Data excerpts —
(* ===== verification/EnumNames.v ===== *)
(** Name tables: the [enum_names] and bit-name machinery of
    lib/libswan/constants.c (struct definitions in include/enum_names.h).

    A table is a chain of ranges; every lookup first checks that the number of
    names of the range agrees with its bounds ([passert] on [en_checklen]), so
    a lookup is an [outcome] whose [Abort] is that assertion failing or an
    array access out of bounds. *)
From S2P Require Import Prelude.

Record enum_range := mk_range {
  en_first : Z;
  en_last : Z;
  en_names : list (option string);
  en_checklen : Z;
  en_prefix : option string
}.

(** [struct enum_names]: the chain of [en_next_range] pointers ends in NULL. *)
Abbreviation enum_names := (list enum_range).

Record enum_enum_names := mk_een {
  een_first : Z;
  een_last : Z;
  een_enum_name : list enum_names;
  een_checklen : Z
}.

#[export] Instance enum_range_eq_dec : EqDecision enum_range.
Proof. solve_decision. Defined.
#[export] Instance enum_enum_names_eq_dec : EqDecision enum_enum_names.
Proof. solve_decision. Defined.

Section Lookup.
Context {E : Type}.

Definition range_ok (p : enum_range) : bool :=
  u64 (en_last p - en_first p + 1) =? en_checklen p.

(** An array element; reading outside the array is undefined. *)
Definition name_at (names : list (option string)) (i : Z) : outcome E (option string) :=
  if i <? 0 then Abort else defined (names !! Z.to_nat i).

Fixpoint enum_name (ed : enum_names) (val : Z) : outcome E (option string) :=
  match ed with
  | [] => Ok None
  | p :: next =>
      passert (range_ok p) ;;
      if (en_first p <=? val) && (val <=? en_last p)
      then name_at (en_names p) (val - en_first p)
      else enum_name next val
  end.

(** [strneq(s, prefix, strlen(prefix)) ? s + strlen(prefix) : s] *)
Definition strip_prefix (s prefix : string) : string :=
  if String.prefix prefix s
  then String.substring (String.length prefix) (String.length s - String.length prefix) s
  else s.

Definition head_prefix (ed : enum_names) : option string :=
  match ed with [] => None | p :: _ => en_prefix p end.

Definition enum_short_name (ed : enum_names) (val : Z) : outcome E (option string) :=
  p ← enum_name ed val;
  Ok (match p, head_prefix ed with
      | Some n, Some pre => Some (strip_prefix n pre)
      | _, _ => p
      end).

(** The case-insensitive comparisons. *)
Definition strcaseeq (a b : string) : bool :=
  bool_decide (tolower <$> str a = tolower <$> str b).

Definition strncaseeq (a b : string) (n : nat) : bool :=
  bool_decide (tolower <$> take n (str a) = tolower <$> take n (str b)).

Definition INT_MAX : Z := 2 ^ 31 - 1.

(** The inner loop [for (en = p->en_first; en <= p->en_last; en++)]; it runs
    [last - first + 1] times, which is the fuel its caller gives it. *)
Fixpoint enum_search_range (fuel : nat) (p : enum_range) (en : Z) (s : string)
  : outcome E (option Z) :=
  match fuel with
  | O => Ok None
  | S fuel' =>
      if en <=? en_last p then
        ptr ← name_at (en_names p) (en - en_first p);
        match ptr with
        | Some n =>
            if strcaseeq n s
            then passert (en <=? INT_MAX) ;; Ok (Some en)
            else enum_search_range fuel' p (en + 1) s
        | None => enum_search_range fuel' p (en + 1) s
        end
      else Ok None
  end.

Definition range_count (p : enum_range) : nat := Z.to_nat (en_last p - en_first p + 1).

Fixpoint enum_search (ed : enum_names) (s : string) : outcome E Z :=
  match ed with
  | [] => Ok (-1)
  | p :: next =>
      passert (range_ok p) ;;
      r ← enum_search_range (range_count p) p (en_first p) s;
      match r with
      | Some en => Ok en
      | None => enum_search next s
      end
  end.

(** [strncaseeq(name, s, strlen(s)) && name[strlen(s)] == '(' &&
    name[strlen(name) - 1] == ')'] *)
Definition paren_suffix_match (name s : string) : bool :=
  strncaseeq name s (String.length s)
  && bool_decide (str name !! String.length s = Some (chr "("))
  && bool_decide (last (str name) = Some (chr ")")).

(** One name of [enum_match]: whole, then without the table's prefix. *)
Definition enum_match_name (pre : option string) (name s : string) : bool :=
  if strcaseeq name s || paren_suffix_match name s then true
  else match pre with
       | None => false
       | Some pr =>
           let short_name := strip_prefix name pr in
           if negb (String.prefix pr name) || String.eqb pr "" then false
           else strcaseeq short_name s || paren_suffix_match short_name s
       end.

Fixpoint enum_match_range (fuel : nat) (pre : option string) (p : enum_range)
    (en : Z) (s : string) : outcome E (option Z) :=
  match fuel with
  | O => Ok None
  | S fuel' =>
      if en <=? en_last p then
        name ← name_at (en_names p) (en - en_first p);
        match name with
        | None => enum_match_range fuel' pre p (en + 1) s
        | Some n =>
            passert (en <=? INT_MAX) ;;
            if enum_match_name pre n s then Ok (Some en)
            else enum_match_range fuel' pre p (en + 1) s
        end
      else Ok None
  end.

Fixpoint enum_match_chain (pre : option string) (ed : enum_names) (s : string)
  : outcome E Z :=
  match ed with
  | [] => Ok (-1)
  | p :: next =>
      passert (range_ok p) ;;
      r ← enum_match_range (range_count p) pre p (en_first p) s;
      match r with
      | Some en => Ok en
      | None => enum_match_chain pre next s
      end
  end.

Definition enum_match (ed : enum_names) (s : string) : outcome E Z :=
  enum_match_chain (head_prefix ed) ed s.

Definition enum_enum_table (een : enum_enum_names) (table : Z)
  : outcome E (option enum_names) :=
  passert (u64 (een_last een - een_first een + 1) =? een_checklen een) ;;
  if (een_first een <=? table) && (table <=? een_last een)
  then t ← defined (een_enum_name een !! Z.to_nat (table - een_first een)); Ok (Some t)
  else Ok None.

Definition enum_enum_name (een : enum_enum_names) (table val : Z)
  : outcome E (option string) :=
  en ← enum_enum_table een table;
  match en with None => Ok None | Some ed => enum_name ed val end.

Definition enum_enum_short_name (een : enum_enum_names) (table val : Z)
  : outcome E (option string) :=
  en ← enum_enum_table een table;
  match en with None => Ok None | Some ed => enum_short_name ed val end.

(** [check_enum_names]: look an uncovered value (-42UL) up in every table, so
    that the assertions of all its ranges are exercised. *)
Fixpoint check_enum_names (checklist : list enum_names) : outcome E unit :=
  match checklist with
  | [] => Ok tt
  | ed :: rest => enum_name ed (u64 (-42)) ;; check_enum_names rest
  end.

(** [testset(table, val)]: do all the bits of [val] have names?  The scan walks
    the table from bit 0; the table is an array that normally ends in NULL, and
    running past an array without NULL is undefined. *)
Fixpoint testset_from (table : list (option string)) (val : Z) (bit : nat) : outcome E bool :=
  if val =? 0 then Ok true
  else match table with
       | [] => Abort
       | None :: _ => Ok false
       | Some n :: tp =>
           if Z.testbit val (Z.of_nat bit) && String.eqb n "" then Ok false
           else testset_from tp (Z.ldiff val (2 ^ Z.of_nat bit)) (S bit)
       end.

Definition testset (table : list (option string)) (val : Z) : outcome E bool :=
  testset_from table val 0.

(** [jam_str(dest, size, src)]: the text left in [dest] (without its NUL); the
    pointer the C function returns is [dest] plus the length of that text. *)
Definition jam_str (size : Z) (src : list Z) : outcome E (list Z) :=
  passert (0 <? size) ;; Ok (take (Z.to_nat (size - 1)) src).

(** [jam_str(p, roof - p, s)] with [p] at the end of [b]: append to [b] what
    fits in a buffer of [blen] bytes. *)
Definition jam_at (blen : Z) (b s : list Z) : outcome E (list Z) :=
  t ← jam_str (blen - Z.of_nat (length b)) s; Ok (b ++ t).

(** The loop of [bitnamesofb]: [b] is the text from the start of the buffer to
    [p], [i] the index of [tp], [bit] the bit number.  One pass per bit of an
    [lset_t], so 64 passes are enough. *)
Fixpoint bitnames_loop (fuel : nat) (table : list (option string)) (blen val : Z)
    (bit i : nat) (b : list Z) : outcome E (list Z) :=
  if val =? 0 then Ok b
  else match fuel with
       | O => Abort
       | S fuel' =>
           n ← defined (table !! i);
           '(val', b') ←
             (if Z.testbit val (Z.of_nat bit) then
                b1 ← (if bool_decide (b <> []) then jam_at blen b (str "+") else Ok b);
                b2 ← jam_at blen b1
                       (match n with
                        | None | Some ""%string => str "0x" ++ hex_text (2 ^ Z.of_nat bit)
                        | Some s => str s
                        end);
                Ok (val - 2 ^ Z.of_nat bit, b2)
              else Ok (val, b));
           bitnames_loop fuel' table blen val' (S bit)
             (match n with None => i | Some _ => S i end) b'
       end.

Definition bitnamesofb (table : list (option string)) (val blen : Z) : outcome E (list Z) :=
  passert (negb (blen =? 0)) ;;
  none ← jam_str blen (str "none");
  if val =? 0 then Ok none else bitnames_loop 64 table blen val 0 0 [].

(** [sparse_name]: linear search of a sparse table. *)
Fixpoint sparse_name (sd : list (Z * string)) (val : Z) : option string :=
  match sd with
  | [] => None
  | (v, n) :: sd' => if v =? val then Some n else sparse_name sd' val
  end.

Work required —
In the entries above, find the line with "match ptr with" and the line with "name ← name_at", then restate word for word both of them and every line between, with nothing more.

Written answer —
        match ptr with
        | Some n =>
            if strcaseeq n s
            then passert (en <=? INT_MAX) ;; Ok (Some en)
            else enum_search_range fuel' p (en + 1) s
        | None => enum_search_range fuel' p (en + 1) s
        end
      else Ok None
  end.

Definition range_count (p : enum_range) : nat := Z.to_nat (en_last p - en_first p + 1).

Fixpoint enum_search (ed : enum_names) (s : string) : outcome E Z :=
  match ed with
  | [] => Ok (-1)
  | p :: next =>
      passert (range_ok p) ;;
      r ← enum_search_range (range_count p) p (en_first p) s;
      match r with
      | Some en => Ok en
      | None => enum_search next s
      end
  end.

(** [strncaseeq(name, s, strlen(s)) && name[strlen(s)] == '(' &&
    name[strlen(name) - 1] == ')'] *)
Definition paren_suffix_match (name s : string) : bool :=
  strncaseeq name s (String.length s)
  && bool_decide (str name !! String.length s = Some (chr "("))
  && bool_decide (last (str name) = Some (chr ")")).

(** One name of [enum_match]: whole, then without the table's prefix. *)
Definition enum_match_name (pre : option string) (name s : string) : bool :=
  if strcaseeq name s || paren_suffix_match name s then true
  else match pre with
       | None => false
       | Some pr =>
           let short_name := strip_prefix name pr in
           if negb (String.prefix pr name) || String.eqb pr "" then false
           else strcaseeq short_name s || paren_suffix_match short_name s
       end.

Fixpoint enum_match_range (fuel : nat) (pre : option string) (p : enum_range)
    (en : Z) (s : string) : outcome E (option Z) :=
  match fuel with
  | O => Ok None
  | S fuel' =>
      if en <=? en_last p then
        name ← name_at (en_names p) (en - en_first p);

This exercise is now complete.